The Stop I-3 Rabun chapter had urged county residents to let the commissioners know of the broad and growing opposition to Interstate 3, as proponents are calling it, at a regularly scheduled “Town Hall Meeting” sponsored by the board that Thursday, July 7. The new Interstate would run from Savannah to Knoxville, inevitably carving through the mountains of Southern Appalachia.
More than 170 county residents, including a representative swath of both working people and retirees, newcomers and native mountaineers, stood up to be counted in opposition to the ruinous road proposal. They then gave the board a tumultuous standing ovation after chairman Melton unexpectedly announced the board’s position.
While mindful of the uphill battle the Interstate presents, Melton said “we are going to be diligent and resourceful in resisting and trying to stop this project.” He also announced that he will personally lobby the Georgia congressmen sponsoring the Interstate, seek to enlist the support of neighboring county commissioners in his effort and consider a formal resolution of opposition by the board, among other possible moves.
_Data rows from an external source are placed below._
(** * Spanish identity documents (NIF / NIE): the validator of
      [validar_documento.py], embedded and checked against its specification.

    The embedding follows the Python source method by method.  A Python [str]
    is a sequence of Unicode code points; exceptions are explicit results; the
    validator object is threaded through every method so that what a call
    leaves behind can be stated. *)

From Stdlib Require Import ZArith NArith List Bool Lia String Ascii.
From Stdlib Require Import Zdivisibility.
Import ListNotations.

(* ================================================================== *)
(** ** The Python runtime the validator relies on *)
(* ================================================================== *)

Module Py.

(** A [str] is a list of code points. *)
Definition str := list N.

(** Decoding of a UTF-8 literal of this file into code points, so that the
    literals of the source can be written as they stand. *)
Fixpoint utf8 (bs : list N) (need : nat) (acc : N) : str :=
  match bs with
  | [] => []
  | b :: bs' =>
      match need with
      | O =>
          if (b <? 0x80)%N then b :: utf8 bs' 0 0%N
          else if (b <? 0xE0)%N then utf8 bs' 1 (N.land b 0x1F)
          else if (b <? 0xF0)%N then utf8 bs' 2 (N.land b 0x0F)
          else utf8 bs' 3 (N.land b 0x07)
      | S O => (acc * 64 + N.land b 0x3F)%N :: utf8 bs' 0 0%N
      | S n => utf8 bs' n (acc * 64 + N.land b 0x3F)%N
      end
  end.
Lemma upper_search_mono (m upper : Q) (th1 th2 : threshold_value) (kl : Q -> Q -> Q) :
  m <= upper -> (forall x, lt_threshold x th1 = true -> lt_threshold x th2 = true) ->
  (forall x y, m <= x -> x <= y -> kl m x <= kl m y) ->
  fst (binary_search_float m (linspace m upper 5000) th1 kl) <=
  fst (binary_search_float m (linspace m upper 5000) th2 kl).
Proof.
  intros Hm Hth Hkl; unfold binary_search_float; cbn [fst].
  set (g := linspace m upper 5000).
  assert (Hg : length g = 5000%nat) by apply linspace_length.
  assert (Hr := binary_search_index_mono m th1 th2 kl g ltac:(lia) Hth).
  assert (Hr2 := bisect_lt_length (fun i => lt_threshold (kl m (nth i g 0)) th2)
                   (length g) ltac:(lia)).
  rewrite Hg in Hr, Hr2 |- *.
  refine (proj2 (linspace_up m upper 5000 _ _ ltac:(lia) Hm _)); split; [|lia].
  apply Hr; intros i j Hij.
  destruct (linspace_up m upper 5000 i j ltac:(lia) Hm ltac:(lia)) as [H1 H2].
  apply Hkl; assumption.
Qed.

Lemma lower_search_mono (m lower : Q) (th1 th2 : threshold_value) (kl : Q -> Q -> Q) :
  lower <= m -> (forall x, lt_threshold x th1 = true -> lt_threshold x th2 = true) ->
  (forall x y, y <= x -> x <= m -> kl m x <= kl m y) ->
  fst (binary_search_float m (linspace m lower 5000) th2 kl) <=
  fst (binary_search_float m (linspace m lower 5000) th1 kl).
Proof.
  intros Hm Hth Hkl; unfold binary_search_float; cbn [fst].
  set (g := linspace m lower 5000).
  assert (Hg : length g = 5000%nat) by apply linspace_length.
  assert (Hr := binary_search_index_mono m th1 th2 kl g ltac:(lia) Hth).
  assert (Hr2 := bisect_lt_length (fun i => lt_threshold (kl m (nth i g 0)) th2)
                   (length g) ltac:(lia)).
  rewrite Hg in Hr, Hr2 |- *.
  refine (proj2 (linspace_down m lower 5000 _ _ ltac:(lia) Hm _)); split; [|lia].
  apply Hr; intros i j Hij.
  destruct (linspace_down m lower 5000 i j ltac:(lia) Hm ltac:(lia)) as [H1 H2].
  apply Hkl; assumption.
Qed.

(** A larger [f_t] gives a larger float threshold [f_t / n] for a pull count
    [n >= 0], including [n = 0]: [nan] and [-inf] admit no loss, [inf] all. *)
Lemma np_divide_mono (f1 f2 n : Q) : f1 <= f2 -> 0 <= n ->
  forall x, lt_threshold x (np_divide f1 n) = true -> lt_threshold x (np_divide f2 n) = true.
Proof.
  intros Hf Hn x; unfold np_divide.
  destruct (Qeq_bool n 0) eqn:En.
  - destruct (Qle_bool f1 0) eqn:E1; cbn [negb].
    + destruct (Qle_bool 0 f1); cbn [negb lt_threshold]; discriminate.
    + destruct (Qle_bool f2 0) eqn:E2; [|reflexivity].
      apply Qle_bool_iff in E2.
      assert (E1' : f1 <= 0) by (apply (Qle_trans _ _ _ Hf E2)).
      apply Qle_bool_iff in E1'; congruence.
  - cbn [lt_threshold]; intros H; apply below_true in H; apply below_true.
    assert (Hn' : 0 < n).
    { destruct (Qlt_le_dec 0 n) as [Hlt|Hle]; [exact Hlt|].
      assert (Hz : n == 0) by (apply Qle_antisym; assumption).
      apply Qeq_bool_iff in Hz; congruence. }
    apply (Qlt_le_trans _ _ _ H).
    unfold Qdiv; apply Qmult_le_compat_r; [exact Hf|].
    apply Qinv_le_0_compat, Qlt_le_weak, Hn'.
Qed.

(** The default divergence [(m1 - m2)^2 / 2] grows with the distance from [m1]. *)
Lemma kl_default_grows (m : Q) :
  (forall x y, m <= x -> x <= y -> kl_default m x <= kl_default m y) /\
  (forall x y, y <= x -> x <= m -> kl_default m x <= kl_default m y).
Proof.
  assert (E : forall z : Q, z ^ 2 == z * z) by (intros; ring).
  split; intros x y Hx Hy; unfold kl_default, Qdiv;
    (apply Qmult_le_compat_r; [|discriminate]); rewrite !E; Lqa.nra.
Qed.

End ConfidenceMono.

(** C9 (as amended): let [kl(m, .)] grow with the distance from [m] (as
    the code's default Gaussian divergence does) and let the arm's pull
    count [n] be non-negative ([n = 0] gives the threshold [f_t / 0], that is
    [inf], [-inf] or [nan]).  When [f_t] grows, the arm's upper bound does not
    decrease if its mean [m] is at most the search ceiling [upper], and its
    lower bound does not increase if [m] is at least the search floor
    [lower].  For a mean beyond a search limit the grid runs the other way
    and the direction reverses: the upper bound does not increase if
    [upper <= m], and the lower bound does not decrease if [m <= lower]. *)
Theorem get_confidence_interval_monotone (mu pulls : list Q) (f1 f2 upper lower : Q)
    (kl : Q -> Q -> Q) (j : nat) (m n : Q) :
  (f1 <= f2)%Q -> nth_error (combine mu pulls) j = Some (m, n) -> (0 <= n)%Q ->
  (forall x y, m <= x -> x <= y -> kl m x <= kl m y)%Q ->
  (forall x y, y <= x -> x <= m -> kl m x <= kl m y)%Q ->
  exists l1 l2 u1 u2,
    nth_error (fst (get_confidence_interval mu pulls f1 upper lower (Some kl))) j = Some l1 /\
    nth_error (fst (get_confidence_interval mu pulls f2 upper lower (Some kl))) j = Some l2 /\
    nth_error (snd (get_confidence_interval mu pulls f1 upper lower (Some kl))) j = Some u1 /\
    nth_error (snd (get_confidence_interval mu pulls f2 upper lower (Some kl))) j = Some u2 /\
    ((m <= upper)%Q -> (u1 <= u2)%Q) /\
    ((lower <= m)%Q -> (l2 <= l1)%Q) /\
    ((upper <= m)%Q -> (u2 <= u1)%Q) /\
    ((m <= lower)%Q -> (l1 <= l2)%Q).
Proof.
  intros Hf Hj Hn Hup Hdown; unfold get_confidence_interval; cbn [fst snd].
  do 4 eexists; rewrite !nth_error_map, Hj; cbv beta iota.
  do 4 (split; [reflexivity|]).
  assert (Hth := np_divide_mono f1 f2 n Hf Hn).
  split; [|split; [|split]]; intros Hm.
  - apply upper_search_mono; assumption.
  - apply lower_search_mono; assumption.
  - apply lower_search_mono; assumption.
  - apply upper_search_mono; assumption.
Qed.
Lemma stripProto_depth_fuel (v : JsValue) :
  representable v = true ->
  ∀ m next id m' next' d fuel,
    buildNode v m next = (id, m', next') ->
    (∀ j, (next <= j < next')%nat -> nodes d !! mkId j = m' !! mkId j) ->
    (depth v <= fuel)%nat ->
    buildValue fuel d id = Some (stripProto v).
Proof.
  induction v as [| b | n | s | items IH | props IH] using JsValue_nested_ind;
    intros Hrep m next id m' next' d fuel Hbuild Hagree Hfuel.
  1-4: simpl in Hbuild; simplify_eq;
       (destruct fuel as [|fuel]; [simpl in Hfuel; lia|]); simpl;
       rewrite Hagree by lia; rewrite lookup_insert_eq; reflexivity.
  - rewrite buildNode_array in Hbuild.
    destruct (buildItems items m (S next)) as [[cs m1] n1] eqn:Hitems.
    simplify_eq.
    destruct fuel as [|fuel]; [simpl in Hfuel; lia|]. cbn [buildValue stripProto].
    pose proof (buildItems_built _ _ _ _ _ _ Hitems) as [(Hle & _) _].
    rewrite Hagree by lia. rewrite lookup_insert_eq.
    assert (Hagree1 : ∀ j, (S next <= j < next')%nat ->
                           nodes d !! mkId j = m1 !! mkId j).
    { intros j Hj. rewrite Hagree by lia. apply lookup_insert_ne.
      intros Heq%mkId_inj. lia. }
    assert (mapM (buildValue fuel d) cs = Some (map stripProto items)) as ->; [|done].
    apply mapM_Some.
    assert (Hdepth : ∀ x, x ∈ items -> (depth x <= fuel)%nat).
    { intros x Hx. pose proof (depth_item x items Hx). simpl in Hfuel. lia. }
    simpl in Hrep.
    clear Hagree Hfuel Hle. revert m cs m1 next' Hitems Hagree1 Hrep Hdepth.
    generalize (S next) as n0.
    induction IH as [|x items Hx _ IHitems];
      intros n0 m cs m1 next' Hitems Hagree Hrep Hdepth; simpl in Hitems.
    + simplify_eq. constructor.
    + destruct (buildNode x m n0) as [[c ma] na] eqn:Hx1.
      destruct (buildItems items ma na) as [[cs' mb] nb] eqn:Hrest.
      simplify_eq. simpl in Hrep.
      apply andb_prop in Hrep as [Hrepx Hrep].
      destruct (buildNode_built _ _ _ _ _ _ Hx1) as (-> & Hlt & _).
      pose proof (buildItems_built _ _ _ _ _ _ Hrest) as [(Hle & Hframe & _) _].
      simpl. constructor.
      * eapply (Hx Hrepx _ _ _ _ _ d fuel Hx1).
        -- intros j Hj. rewrite Hagree by lia. apply Hframe.
           intros j' Hj' Heq%mkId_inj. lia.
        -- apply Hdepth. left.
      * eapply (IHitems _ _ _ _ _ Hrest); try done.
        -- intros j Hj. apply Hagree. lia.
        -- intros y Hy. apply Hdepth. by right.
  - rewrite buildNode_object in Hbuild.
    destruct (buildEntries props m (S next)) as [[es m1] n1] eqn:Hentries.
    simplify_eq.
    destruct fuel as [|fuel]; [simpl in Hfuel; lia|]. cbn [buildValue stripProto].
    pose proof (buildEntries_built _ _ _ _ _ _ Hentries) as [(Hle & _) _].
    rewrite Hagree by lia. rewrite lookup_insert_eq.
    assert (Hagree1 : ∀ j, (S next <= j < next')%nat ->
                           nodes d !! mkId j = m1 !! mkId j).
    { intros j Hj. rewrite Hagree by lia. apply lookup_insert_ne.
      intros Heq%mkId_inj. lia. }
    assert (Hdepth : ∀ p, p ∈ props -> (depth (snd p) <= fuel)%nat).
    { intros p Hp. pose proof (depth_prop p props Hp). simpl in Hfuel. lia. }
    simpl in Hrep. apply andb_prop in Hrep as [[Hord Hnd]%andb_prop Hreps].
    apply bool_decide_eq_true in Hnd.
    rewrite (forEachM_set_strips (fun e => buildValue fuel d (childId e)) key es
               (map (fun p => (fst p, stripProto (snd p))) props));
      [done | | cbn [app]; by rewrite stripProto_keys
       | cbn [app]; by rewrite stripProto_keys | apply not_elem_of_nil].
    clear Hagree Hfuel Hle Hord Hnd.
    revert m es m1 next' Hentries Hagree1 Hreps Hdepth.
    generalize (S next) as n0.
    induction IH as [|[k x] props Hx _ IHprops];
      intros n0 m es m1 next' Hentries Hagree Hreps Hdepth;
      simpl in Hentries.
    + simplify_eq. constructor.
    + destruct (buildNode x m n0) as [[c ma] na] eqn:Hx1.
      destruct (buildEntries props ma na) as [[es' mb] nb] eqn:Hrest.
      simplify_eq. simpl in Hreps, Hx.
      apply andb_prop in Hreps as [Hrepx Hreps].
      destruct (buildNode_built _ _ _ _ _ _ Hx1) as (-> & Hlt & _).
      pose proof (buildEntries_built _ _ _ _ _ _ Hrest) as [(Hle & Hframe & _) _].
      simpl. constructor.
      * split; [done|]. simpl.
        eapply (Hx Hrepx _ _ _ _ _ d fuel Hx1).
        -- intros j Hj. rewrite Hagree by lia. apply Hframe.
           intros j' Hj' Heq%mkId_inj. lia.
        -- apply (Hdepth (k, x)). left.
      * eapply (IHprops _ _ _ _ _ Hrest); try done.
        -- intros j Hj. apply Hagree. lia.
        -- intros y Hy. apply Hdepth. by right.
Qed.

Lemma stripProto_fixed (v : JsValue) : stripProto v = v -> hasProtoKey v = false.
Proof.
  induction v as [| b | n | s | items IH | props IH] using JsValue_nested_ind;
    try done.
  - cbn [stripProto hasProtoKey]. intros [= Heq].
    induction IH as [|x items Hx _ IHitems]; [done|].
    simpl in Heq |- *. injection Heq as Hx' Hrest.
    rewrite (Hx Hx'). simpl. by apply IHitems.
  - cbn [stripProto hasProtoKey]. intros [= Heq].
    induction IH as [|[k x] props Hx _ IHprops]; [done|].
    simpl in Heq |- *. simpl in Hx.
    destruct (String.eqb_spec k "__proto__") as [->|Hne]; simpl in Heq.
    + exfalso.
      assert (Hlen : (length (List.filter
                        (fun p => negb (String.eqb (fst p) "__proto__"))
                        (map (fun p => (fst p, stripProto (snd p))) props))
                      <= length props)%nat).
      { etrans; [apply List.filter_length_le|]. by rewrite length_map. }
      rewrite Heq in Hlen. simpl in Hlen. lia.
    + injection Heq as Hx' Hrest. rewrite (Hx Hx'). simpl. by apply IHprops.
Qed.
A majority of north Georgia residents, as well as residents of neighboring states, view any such Interstate as detrimental to a way of life, damaging to the regional natural resources and likely to transplant Atlanta’s Interstate sprawl and gridlock to the mountains if it is built.
About eight speakers addressed the Rabun board, all of them opposed to the proposal. Lucy Ezzard Bartlett, a spokeswoman for the STOP I-3 Rabun Chapter, noted that many Rabun residents “are horrified” that a study for such an Interstate “is even being considered.”
She cited cost, environmental and safety concerns, in particular.
“With heavy truck traffic in the heavy fog that exists almost nightly, the crash of truck carrying hazardous materials would be a regular occurrence. Of particular concern would be trucks with nuclear waste traveling at night on this highway.”